Lovelock: So wait, EVERYONE ELSE IS DEAD?  Bitchin’!

Starkwell: Really?

Lovelock: DMK! Dis Movie Kills!

[...]

Cheesy eighties pop plays over the soundtrack and you can’t help but fall in love.  Starkwell and Lovelock dance and cheer.  This is the most wholesome zombie movie I’ve ever seen.  Totally gore-free, it accomplishes ten times what most do.  A real classic, that is, quite honestly, fun for the whole family.

8.10.13

BURT MALONE LETTERS: The Walking Dead.

Burt Malone sent me this letter a while ago regarding the television show.  I think it was right before season three hit the air… but I’m not sure.  Unlike some that he sends me via email, he hand wrote this one and slid it under my door.  So I don’t really have a date attached to it.  No matter when EXACTLY he wrote it, it still makes sense now, even if it is a little curmudgeonly.  Take it away, Burt.

[...]

AMC’s “The Walking Dead” is amazing.  Boom.  I said it.  Look, it does nothing to reinvent the wheel, but it takes the classic Romero-ish dead story and runs with it in an epic miniseries-that-goes-on-forever style (while maintaining a classic, much appreciated, “zombies DON’T run” philosophy, and avoiding having bullshit sympathetic “Bub”-like pet zombies).  The acting is great, the directing, the writing… characters are developed that you GENUINELY care for and root for.

Okay. 

I won’t go into any more detail about what I love about the show and why it is so great.  Does it stray from the source material?  Of course.  But seriously, who gives a shit?  It has become its own thing at this point, separate from the comic.  It’s like comparing UK “The Office” with the long running American version.  One came first, but both had Gervais’ name attached.  The US follow-up started with a rough copy of the original for a pilot, then went off in its own direction.  Guess what?  Both were awesome.

The problem I have with this ‘hit’ show has absolutely nothing to do with the show itself.  No sir.  The bone I have to pick dates back to, at this point, probably at least as far back as the release of “Zombieland”.  It started around then, and “The Walking Dead” has made it much much worse.  I’m talking, of course, about  zombie fever.  Everyone and anyone suddenly claiming to LOOOooOOOVE zombie films.

Ugh.

I mean, now there are apps to make your face be a zombie face.  And Halloween costumes.  And zombie 5Ks, and bumper stickers that say dumb shit like “I HART BRAINZ” and shit and ALL THAT SHIT.

Everyone in the universe is playing “Plants Vs.
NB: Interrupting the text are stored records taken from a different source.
(** * TABE: the online ensemble orchestrator and its dataset/loader cache

    A shallow embedding of
      - [tabe/data_provider/dataset_loader.py] ([_data_provider],
        [get_data_provider] and the two module-level cache dictionaries), and
      - [tabe/models/tabe.py] ([TabeModel.train], [TabeModel.proceed_onestep],
        [TabeModel.test]).

    Conventions of the embedding.
      - Array elements (numpy / torch scalars) are an abstract type [V]: the
        orchestrator only moves them around, and [np.zeros] needs a zero.
      - Python exceptions raised by the two modules themselves (failed
        [assert], out-of-range index, missing dictionary key, missing
        attribute, numpy shape errors) are modelled by [result].
      - The collaborators that live outside the two modules (combiner,
        adjuster, dataset classes, torch's DataLoader, the contents of
        uninitialised numpy buffers) are interfaces, given as type classes.
        The calls of the combiner and of the adjuster are assumed to return;
        the constructors of the dataset classes and of the DataLoader may
        raise, and so may the loader's iteration where it calls a collate
        function that [dataset_loader.py] does not define.
      - A 1-D buffer made by [np.empty_like(y)] has the dtype of [data_y]:
        a value stored into it is converted to that dtype.
      - Mutable state (the module-level caches, the attributes of the
        [TabeModel] instance, the state of the combiner and of the adjuster)
        is threaded through a state-and-exception monad; when an exception is
        raised the state is the one reached at the point of the raise. *)

From stdpp Require Import gmap strings list fin_maps.
(** * Greedy approximation via energy increment: a Rocq model

    Shallow embedding of [energy_increment.ipynb].  Python's [float] and
    numpy's [float64] are idealised as the real numbers [R] (no rounding);
    the two special values the program really produces, [np.inf] and [nan],
    are kept apart in the type [fl].  Python exceptions are the [Raise]
    branch of the result type [res], and the value [None] of a function
    that ends without a [return] is the [None] of an [option].

    Arrays are lists.  Where numpy combines two arrays entry by entry the
    two are taken to have one length (a rule has one weight for each
    node, the three lists of the basis grow together, all vectors of a
    run have the dimension of the run): numpy's shape errors, like
    overflow, are outside the model.  So the model follows the code

    - for [np_mul], on two arrays of one length (numpy raises or
      broadcasts on others);
    - for [parallelized_evaluation], on batches whose points all have one
      length, which is what [sample_spherical] and [spherical_quadrature]
      produce ([pd.DataFrame] pads the short rows of other batches with
      [nan]);
    - for [new_polynomial], on vectors of two coordinates and more: it is
      the instance that [__init__] builds when it builds one, and
      [custom_polynomial_init] is [__init__] with its errors. *)

From Equations Require Import Equations.
From Stdlib Require Import String.
From Stdlib Require Import Reals Lra Lia ZArith Bool Arith List.
Import ListNotations.

Open Scope R_scope.

(** ** Exceptions and results *)

Inductive exn : Type :=
| ValueError (msg : string)
| TypeError (msg : string)
| IndexError (msg : string)
| OverflowError (msg : string)
| ZeroDivisionError
| RecursionError
| LinAlgError
| PyException (msg : string).

Inductive res (A : Type) : Type :=
| Ok (a : A)
| Raise (e : exn).

Arguments Ok {A} a.
Arguments Raise {A} e.

Definition bind {A B : Type} (m : res A) (k : A -> res B) : res B :=
  match m with
  | Ok a => k a
  | Raise e => Raise e
  end.

Notation "x <- m ;; k" := (bind m (fun x => k))
  (at level 61, m at next level, right associativity).
Notation "' p <- m ;; k" := (bind m (fun x => let p := x in k))
  (at level 61, p pattern, m at next level, right associativity).

(** ** Volume of the n-dimensional ball, surface area of the n-sphere *)

Equations? ball_volume (n : Z) : res R by wf (Z.to_nat n) lt :=
  ball_volume n with Z.eq_dec n 1 := {
    | left _ => Ok 2
    | right _ with Z_gt_dec n 1 := {
      | left _ => V <- ball_volume (n - 2) ;; Ok ((2 * PI / IZR n) * V)
      | right _ with Z_lt_dec n 0 := {
        | left _ => Raise (ValueError "The dimension n cannot be lower than 0")
        | right _ => Ok 1 } } }.
Proof. lia. Qed.

Definition sphere_surface_area (n : Z) : res R :=
  V <- ball_volume (n + 1) ;; Ok (IZR (n + 1) * V).

(** ** Floating-point values that may be infinite or not-a-number *)

Inductive fl : Type :=
| Fin (x : R)
| PInf
| NInf
| NaN.

Definition Rleb (x y : R) : bool := if Rle_dec x y then true else false.
Definition Rltb (x y : R) : bool := if Rlt_dec x y then true else false.
Definition Reqb (x y : R) : bool := if Req_dec_T x y then true else false.

(** [a <= b] on floats: every comparison with [nan] is false. *)
Definition fl_leb (a b : fl) : bool :=
  match a, b with
  | NaN, _ | _, NaN => false
  | NInf, _ => true
  | _, PInf => true
  | Fin x, Fin y => Rleb x y
  | _, _ => false
  end.

Definition fl_geb (a b : fl) : bool := fl_leb b a.

Definition fl_neg (a : fl) : fl :=
  match a with
  | Fin x => Fin (- x)
  | PInf => NInf
  | NInf => PInf
  | NaN => NaN
  end.

Definition fl_sub (a b : fl) : fl :=
  match a, b with
  | NaN, _ | _, NaN => NaN
  | Fin x, Fin y => Fin (x - y)
  | PInf, PInf | NInf, NInf => NaN
  | PInf, _ | _, NInf => PInf
  | NInf, _ | _, PInf => NInf
  end.

Definition fl_abs (a : fl) : fl :=
  match a with
  | Fin x => Fin (Rabs x)
  | PInf | NInf => PInf
  | NaN => NaN
  end.

(** [a * x] for a float [a] and a finite [x]. *)
Definition fl_scale (a : fl) (x : R) : fl :=
  match a with
  | Fin y => Fin (y * x)
  | NaN => NaN
  | PInf => if Rltb 0 x then PInf else if Rltb x 0 then NInf else NaN
  | NInf => if Rltb 0 x then NInf else if Rltb x 0 then PInf else NaN
  end.

(** [np.log]. *)
Definition np_log (x : R) : fl :=
  if Rltb 0 x then Fin (ln x) else if Reqb x 0 then NInf else NaN.

(** [x ** y] on finite floats, as numpy computes it: a negative base with
    an exponent that is not an integer gives [nan]. *)
Definition float_power (x y : R) : fl :=
  if Rltb 0 x then Fin (Rpower x y)
  else if Reqb x 0 then
    (if Rltb 0 y then Fin 0 else if Reqb y 0 then Fin 1 else PInf)
  else
    (if Reqb (IZR (Int_part y)) y then Fin (powerRZ x (Int_part y)) else NaN).

(** [x ** y] where base and exponent are both known to be non-negative
    (every such call site in the program has a non-negative integer base
    and a non-negative exponent), so that the result is finite. *)
Definition pow_nonneg (x y : R) : R :=
  if Rltb 0 x then Rpower x y else if Rltb 0 y then 0 else 1.

(** [math.ceil] on a finite float. *)
Definition Zceil (x : R) : Z := (- Int_part (- x))%Z.

Definition math_ceil (a : fl) : res Z :=
  match a with
  | Fin x => Ok (Zceil x)
  | NaN => Raise (ValueError "cannot convert float NaN to integer")
  | PInf | NInf =>
      Raise (OverflowError "cannot convert float infinity to integer")
  end.

(** ** Vectors and numpy helpers *)

Definition vec : Type := list R.

Fixpoint dot (u v : vec) : R :=
  match u, v with
  | x :: u', y :: v' => x * y + dot u' v'
  | _, _ => 0
  end.

(** [np.sum] of a one-dimensional array. *)
Definition np_sum (l : list R) : R := fold_right Rplus 0 l.
(** [await p]: the value of a fulfilled promise, a throw of a rejected one. *)
Definition awaited {S A} (o : Settled A) : Task S A :=
  match o with
  | Fulfilled v => Return v
  | Rejected e => Throw e
  end.

Declare Scope task_scope.
Delimit Scope task_scope with task.
Notation "x <- t ;; k" := (bind t (fun x => k))
  (at level 61, t at next level, right associativity) : task_scope.
Notation "t ;;; k" := (bind t (fun _ => k))
  (at level 61, right associativity) : task_scope.
Notation "'try' t 'catch' e => h" := (try_catch t (fun e => h))
  (at level 62, t at level 61, e name, h at level 61) : task_scope.
Local Open Scope task_scope.

(** The calls on [supabase.auth]. *)
Module supabase_auth.
Definition signInWithPassword {S} (email password : jsstring)
  : Task S AuthResponse := SignInWithPassword email password awaited.
Definition signUp {S} (email password : jsstring) (options : SignUpOptions)
  : Task S AuthResponse := SignUp email password options awaited.
Definition signOut {S} : Task S SignOutResponse := SignOut awaited.
Definition getSession {S} : Task S SessionResponse := GetSession awaited.
End supabase_auth.

(** ** src/database/authService.tsx *)

Module authService.
Import supabase_auth.

Record LoginResponse : Type :=
  { user : option User.t; session : option Session.t;
    error : option AuthError }.
(** The interface RegisterResponse has the same three fields. *)
Definition RegisterResponse : Type := LoginResponse.
Record LogoutResponse : Type := { logout_error : option AuthError }.

Definition UnexpectedError (msg : jsstring) : AuthError :=
  {| name := js "UnexpectedError"; message := msg |}.

(** The fixed messages; 243 is the code unit of o-acute. *)
Definition register_failed : jsstring :=
  js "Ocurri" ++ [243%N] ++ js " un error inesperado al registrar el usuario".
Definition login_failed : jsstring :=
  js "Ocurri" ++ [243%N] ++ js " un error inesperado al iniciar sesi"
    ++ [243%N] ++ js "n".
Definition logout_failed : jsstring :=
  js "Ocurri" ++ [243%N] ++ js " un error inesperado al cerrar sesi"
    ++ [243%N] ++ js "n".

(** The metadata object built by registerUser. *)
Definition metadata (firstName lastName : option jsstring) : Metadata :=
  {| first_name := or_empty firstName;
     last_name := or_empty lastName;
     full_name := trim (or_empty firstName ++ [SPACE] ++ or_empty lastName) |}.

Section WithOrigin.
(** [window.location.origin] *)
Variable origin : jsstring.

Definition registerUser {S} (email password : jsstring)
    (firstName lastName : option jsstring) : Task S RegisterResponse :=
  try
    r <- signUp email password
           {| data := metadata firstName lastName;
              emailRedirectTo := origin ++ js "/login" |} ;;
    Return {| user := data_user (auth_data r);
              session := data_session (auth_data r);
              error := auth_error r |}
  catch e =>
    ConsoleError (js "Error inesperado al registrar usuario:") e
      (Return {| user := None; session := None;
                 error := Some (UnexpectedError register_failed) |}).
End WithOrigin.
Zombies” on their phones and taking a break from watching their favorite show (likely about surgically altered housewives that aren’t even married but somehow call themselves housewives) to watch “The Walking Dead”?  What?

Sample Facebook post or Twitter post or whatever you kids use these days:
“ZOMG Teh Walking Ded 2nite! Cant wait ^_^ !!11011!!!”

Sorry.  Where was I?  Yeah.

And zombies are in COMMERCIALS now.  Honestly, advertising is the place that jokes and ideas go to DIE.

What’s worse is that now people go all faux connoisseurs and will be all “THAT’S NOT A ZOMBIE MOVIE” about movies that TOTALLY FUCKING ARE zombie movies.  They just don’t realize that zombies don’t all bite and eat flesh, they’re not all slow or fast, they’re not even always contagious, and they certainly don’t all require head shots or require brains to survive.  Shit, some don’t even die, ever.  Throw your made-up rule book out the window and get an education.  Watch something from forty, fifty, sixty, seventy, or hell, even eighty years ago.

Some of these people would watch “White Zombie” and say it’s not a zombie movie.  It’s called “White Zombie”.  Yeah, it's a fucking zombie movie.

“What’s your favorite zombie movie?”
“Definitely ‘Zombieland’ because it was like, the first zombie movie. It's like the original.”
“GAAAaaaaaaaaaahhhhhhhhh-”

And then Burt’s brain explodes.

Ok, fine.  I know.  I’m being a snob.  I realize that the popularity of films like “Zombieland” and shows like “The Walking Dead” will only lead to more zombie films, which should make me happy right?  Like when a band you love gets huge and suddenly lots more people listen to them right?  Now they can make albums forever.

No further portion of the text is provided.